Lemma on_slice_post (L X X' : list Z) f lo n : f X = Some X' -> zlen X' = zlen X -> lo = zlen L -> n = zlen L + zlen X -> on_slice lo n f (L ++ X) = Some (L ++ X').
Proof.
  intros Hf Hl -> Hn. unfold on_slice. rewrite (slice_post L X n Hn). cbn [mbind option_bind]. rewrite Hf. cbn [mbind option_bind]. f_equal.
  pose proof (blit_app_mid L X X' []) as E. rewrite !app_nil_r in E. apply E. unfold zlen in Hl. lia.
Qed.

Lemma on_slice_mid (L X X' R : list Z) f lo n : f X = Some X' -> zlen X' = zlen X -> lo = zlen L -> n = zlen L + zlen X -> on_slice lo n f (L ++ X ++ R) = Some (L ++ X' ++ R).
Proof.
  intros Hf Hl -> ->. unfold on_slice. rewrite slice_app_mid. cbn [mbind option_bind]. rewrite Hf. cbn [mbind option_bind]. f_equal.
  apply blit_app_mid. unfold zlen in Hl. lia.
Qed.

Lemma copy_from_fits lo (src pre mid post : list Z) : lo = zlen pre -> length src = length mid -> copy_from lo src (pre ++ mid ++ post) = Some (pre ++ src ++ post, zlen src).
Proof.
  intros -> Hl. unfold copy_from. rewrite !zlen_app. pose proof (zlen_nonneg pre). pose proof (zlen_nonneg mid). pose proof (zlen_nonneg post).
  rewrite (proj2 (Z.leb_le 0 _)), (proj2 (Z.leb_le (zlen pre) _)) by lia. cbn [andb]. rewrite take_ge by (unfold zlen in *; lia). by rewrite blit_app_mid.
Qed.

(** A list of at least [n] elements is its first [n] and the rest. *)
Lemma cut_at {A} (n : Z) (l : list A) : 0 <= n <= zlen l -> exists a b, l = a ++ b /\ zlen a = n.
Proof. intros Hn. exists (take (Z.to_nat n) l), (drop (Z.to_nat n) l). rewrite take_drop. split; [done|]. rewrite zlen_take. lia. Qed.

Lemma zlen_same {A} (a b : list A) : zlen a = zlen b -> length a = length b.
Proof. unfold zlen. lia. Qed.

(** ** The fields of a header

    An IPv4 or TCP header has its first twenty bytes and options. *)

Lemma cut20 (l : list Z) : 20 <= zlen l -> exists x0 x1 x2 x3 x4 x5 x6 x7 x8 x9 x10 x11 x12 x13 x14 x15 x16 x17 x18 x19 o,
  l = x0 :: x1 :: x2 :: x3 :: x4 :: x5 :: x6 :: x7 :: x8 :: x9 :: x10 :: x11 :: x12 :: x13 :: x14 :: x15 :: x16 :: x17 :: x18 :: x19 :: o.
Proof.
  intros H. assert (Hn : (20 <= length l)%nat) by (unfold zlen in H; lia). clear H.
  do 20 (destruct l as [|? l]; [cbn in Hn; lia|]). repeat eexists.
Qed.

(** The IPv4 header with its length and checksum zero, with them set, and the
    checksum that goes with a length. *)
Definition ip_fields (total ck : Z) (ip : list Z) : list Z := blit 10 (be_bytes 2 ck) (blit 2 (be_bytes 2 total) ip).
Definition ip_ck (ip : list Z) (total : Z) : Z := 65535 - ones (wsum (ip_fields 0 0 ip) + total).
Definition ip_out (ip : list Z) (total : Z) : list Z := ip_fields total (ip_ck ip total) ip.

Definition tcp_fields (seq fl ck : Z) (tcp : list Z) : list Z := blit 16 (be_bytes 2 ck) (blit 13 [fl] (blit 4 (be_bytes 4 seq) tcp)).
Definition tcp_sum (src dst : list Z) (seg : list Z) : Z := wsum src + wsum dst + zlen seg + TCPProtocolNumber + wsum seg.
Definition tcp_ck (src dst tcp : list Z) (seq fl : Z) (chunk : list Z) : Z := 65535 - ones (tcp_sum src dst (tcp_fields seq fl 0 tcp ++ chunk)).
Definition tcp_out (src dst tcp : list Z) (seq fl : Z) (chunk : list Z) : list Z := tcp_fields seq fl (tcp_ck src dst tcp seq fl chunk) tcp.

Lemma bytes_ok_over off a b : bytes_ok a -> bytes_ok b -> bytes_ok (blit off a b).
Proof. intros Ha Hb. unfold blit. apply Forall_app. split; [by apply Forall_take|]. apply Forall_app. split; [done|by apply Forall_drop]. Qed.

Lemma wsum_blit2 off v b : 0 <= off -> Z.even off = true -> off + 2 <= zlen b -> 0 <= v < 2 ^ 16 -> wsum (blit off (be_bytes 2 v) b) = wsum (blit off (be_bytes 2 0) b) + v.
Proof.
  intros Ho He Hl Hv. unfold blit. assert (Ht : Z.even (zlen (take (Z.to_nat off) b)) = true) by (rewrite zlen_take; replace (Z.min _ _) with off by lia; done).
  rewrite !(wsum_app (take _ _)) by done. rewrite !length_be_bytes, !wsum_app by (rewrite zlen_be_bytes; done). rewrite !be_bytes_wsum by lia. lia.
Qed.

Lemma blit_comm {A} o1 o2 (a b l : list A) : 0 <= o1 -> o1 + zlen a <= o2 -> o2 + zlen b <= zlen l -> blit o1 a (blit o2 b l) = blit o2 b (blit o1 a l).
Proof.
  intros H1 H2 H3. pose proof (zlen_nonneg a). pose proof (zlen_nonneg b). destruct (cut_at o2 l) as (p & q & -> & Hp); [lia|].
  rewrite (blit_post o2 b p q) by lia. rewrite !(blit_pre o1 a p) by lia. rewrite (blit_post o2 b) by (rewrite zlen_blit by lia; lia). by rewrite zlen_blit by lia.
Qed.

Lemma zlen_ip_fields t c ip : 20 <= zlen ip -> zlen (ip_fields t c ip) = zlen ip.
Proof. intros H. unfold ip_fields. rewrite !zlen_blit; rewrite ?zlen_be_bytes; rewrite ?zlen_blit; rewrite ?zlen_be_bytes; lia. Qed.

Lemma zlen_tcp_fields q f c tcp : 20 <= zlen tcp -> zlen (tcp_fields q f c tcp) = zlen tcp.
Proof.
  intros H. unfold tcp_fields. assert (H4 : zlen (blit 4 (be_bytes 4 q) tcp) = zlen tcp) by (rewrite zlen_blit; rewrite ?zlen_be_bytes; lia).
  assert (H13 : zlen (blit 13 [f] (blit 4 (be_bytes 4 q) tcp)) = zlen tcp) by (rewrite zlen_blit; rewrite ?zlen_cons, ?zlen_nil, ?H4; lia).
  rewrite zlen_blit; rewrite ?zlen_be_bytes, ?H13; lia.
Qed.

(** ** Sums *)

Lemma ip_fields_wsum t c ip : 20 <= zlen ip -> 0 <= t < 2 ^ 16 -> 0 <= c < 2 ^ 16 -> wsum (ip_fields t c ip) = wsum (ip_fields 0 0 ip) + t + c.
Proof.
  intros Hl Ht Hc. unfold ip_fields. assert (L : forall v, zlen (blit 2 (be_bytes 2 v) ip) = zlen ip) by (intros v; rewrite zlen_blit; rewrite ?zlen_be_bytes; lia).
  rewrite (wsum_blit2 10 c) by (rewrite ?L; (lia || done)). rewrite <- !(blit_comm 2 10) by (rewrite ?zlen_be_bytes; lia).
  assert (zlen (blit 10 (be_bytes 2 0) ip) = zlen ip) by (rewrite zlen_blit; rewrite ?zlen_be_bytes; lia). rewrite (wsum_blit2 2 t) by (lia || done). lia.
Qed.

Lemma bytes_ok_ip_fields t c ip : bytes_ok ip -> bytes_ok (ip_fields t c ip).
Proof. intros H. by repeat apply bytes_ok_over; try apply be_bytes_ok. Qed.

Lemma bytes_ok_tcp_fields q f c tcp : bytes_ok tcp -> byte_ok f -> bytes_ok (tcp_fields q f c tcp).
Proof. intros H Hf. unfold tcp_fields. repeat apply bytes_ok_over; try apply be_bytes_ok; [|done]. by apply Forall_singleton. Qed.

Lemma ones_ck S : 0 <= S -> 0 <= 65535 - ones S < 2 ^ 16.
Proof. intros H. destruct (ones_spec S H). lia. Qed.

Lemma ip_out_sum ip total : 20 <= zlen ip -> bytes_ok ip -> 0 <= total < 2 ^ 16 -> ones (wsum (ip_out ip total)) = 65535.
Proof.
  intros Hl Hb Ht. pose proof (proj1 (wsum_range _ (bytes_ok_ip_fields 0 0 ip Hb))). unfold ip_out, ip_ck.
  rewrite ip_fields_wsum by (done || apply ones_ck; lia). apply finish_sum. lia.
Qed.

Lemma tcp_fields_wsum q f c tcp chunk : 20 <= zlen tcp -> 0 <= c < 2 ^ 16 -> wsum (tcp_fields q f c tcp ++ chunk) = wsum (tcp_fields q f 0 tcp ++ chunk) + c.
Proof.
  intros Hl Hc. unfold tcp_fields. set (T := blit 13 [f] (blit 4 (be_bytes 4 q) tcp)).
  assert (HT : zlen T = zlen tcp) by (unfold T; rewrite !zlen_blit; rewrite ?zlen_be_bytes, ?zlen_cons, ?zlen_nil; rewrite ?zlen_blit; rewrite ?zlen_be_bytes; lia).
  rewrite <- !blit_pre by (rewrite ?zlen_be_bytes; lia). pose proof (zlen_nonneg chunk). apply wsum_blit2; (done || rewrite ?zlen_app; lia).
Qed.

Lemma tcp_sum_nonneg src dst seg : bytes_ok src -> bytes_ok dst -> bytes_ok seg -> 0 <= tcp_sum src dst seg.
Proof.
  intros Hs Hd Hg. pose proof (proj1 (wsum_range _ Hs)). pose proof (proj1 (wsum_range _ Hd)). pose proof (proj1 (wsum_range _ Hg)). pose proof (zlen_nonneg seg). unfold tcp_sum, TCPProtocolNumber. lia.
Qed.

Lemma tcp_out_sum src dst tcp q f chunk : 20 <= zlen tcp -> bytes_ok src -> bytes_ok dst -> bytes_ok tcp -> bytes_ok chunk -> byte_ok f ->
  ones (tcp_sum src dst (tcp_out src dst tcp q f chunk ++ chunk)) = 65535.
Proof.
  intros Hl Hs Hd Ht Hc Hf. assert (Hg : bytes_ok (tcp_fields q f 0 tcp ++ chunk)) by (apply Forall_app; split; [by apply bytes_ok_tcp_fields|done]).
  pose proof (tcp_sum_nonneg src dst _ Hs Hd Hg) as N. unfold tcp_out, tcp_ck. set (S := tcp_sum src dst (tcp_fields q f 0 tcp ++ chunk)) in *.
  replace (tcp_sum src dst _) with (S + (65535 - ones S)); [by apply finish_sum|]. unfold tcp_sum at 1. rewrite (tcp_fields_wsum q f (65535 - ones S) tcp chunk) by (done || by apply ones_ck).
  rewrite zlen_app, zlen_tcp_fields by done. unfold S, tcp_sum. rewrite zlen_app, zlen_tcp_fields by done. lia.
Qed.

(** ** The receiver's check *)

Record ipv4_ok (ip : list Z) : Prop := {
  i4_len : 20 <= zlen ip <= 60;
  i4_bytes : bytes_ok ip;
  i4_ihl : HeaderLength ip = Some (zlen ip);
  i4_version : IPVersion ip = 4;
  i4_tcp : Protocol ip = Some TCPProtocolNumber }.

Record tcp_ok (tcp : list Z) : Prop := {
  t_len : 20 <= zlen tcp <= 60;
  t_bytes : bytes_ok tcp;
  t_offset : DataOffset tcp = Some (zlen tcp) }.

Lemma get_be_pair x y v : byte_ok x -> byte_ok y -> x * 256 + y = v -> be_val [x; y] = v.
Proof. intros Hx Hy <-. unfold be_val, byte_ok in *. cbn. lia. Qed.

Lemma slice_same lo hi (a b : list Z) : 0 <= lo <= hi -> hi <= zlen a -> hi <= zlen b ->
  take (Z.to_nat (hi - lo)) (drop (Z.to_nat lo) a) = take (Z.to_nat (hi - lo)) (drop (Z.to_nat lo) b) -> slice lo hi a = slice lo hi b.
Proof. intros H1 H2 H3 H4. by rewrite !slice_Some, H4 by lia. Qed.

Lemma ip_fields_read ip t c Y : 20 <= zlen ip -> 0 <= t < 2 ^ 16 -> 0 <= c < 2 ^ 16 ->
  let P := ip_fields t c ip ++ Y in
  HeaderLength P = HeaderLength ip /\ TotalLength P = Some t /\ Protocol P = Protocol ip /\ IPVersion P = IPVersion ip /\
  SourceAddress P = SourceAddress ip /\ DestinationAddress P = DestinationAddress ip /\ FragmentOffset P = FragmentOffset ip /\ IPFlags P = IPFlags ip.
Proof.
  intros Hl Ht Hc. destruct (cut20 ip Hl) as (x0 & x1 & x2 & x3 & x4 & x5 & x6 & x7 & x8 & x9 & x10 & x11 & x12 & x13 & x14 & x15 & x16 & x17 & x18 & x19 & o & ->).
  destruct (be_bytes_2 t Ht) as (t1 & t2 & E1 & E2 & B1 & B2). destruct (be_bytes_2 c Hc) as (c1 & c2 & F1 & F2 & D1 & D2). unfold ip_fields. rewrite E1, F1. cbv zeta.
  unfold blit. change (Z.to_nat 2) with 2%nat. change (Z.to_nat 10) with 10%nat. cbn [Nat.add take drop app length]. pose proof (zlen_nonneg o). pose proof (zlen_nonneg Y).
  split; [done|]. split; [unfold TotalLength, get_be; rewrite slice_Some by (rewrite ?zlen_cons, ?zlen_app; lia); cbn [mbind option_bind]; f_equal; by apply get_be_pair|].
  split; [done|]. split; [done|]. unfold SourceAddress, DestinationAddress, FragmentOffset, IPFlags, get_be. change (6 + Z.of_nat 2) with 8.
  split; [|split; [|split]]; [| |do 2 f_equal..]; (apply slice_same; [lia| | |done]; rewrite ?zlen_cons, ?zlen_app, ?zlen_cons; lia).
Qed.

## Work instruction
Could you count how many lines in the records contain the word "replace"? Only the number is needed.

## Result for this task
2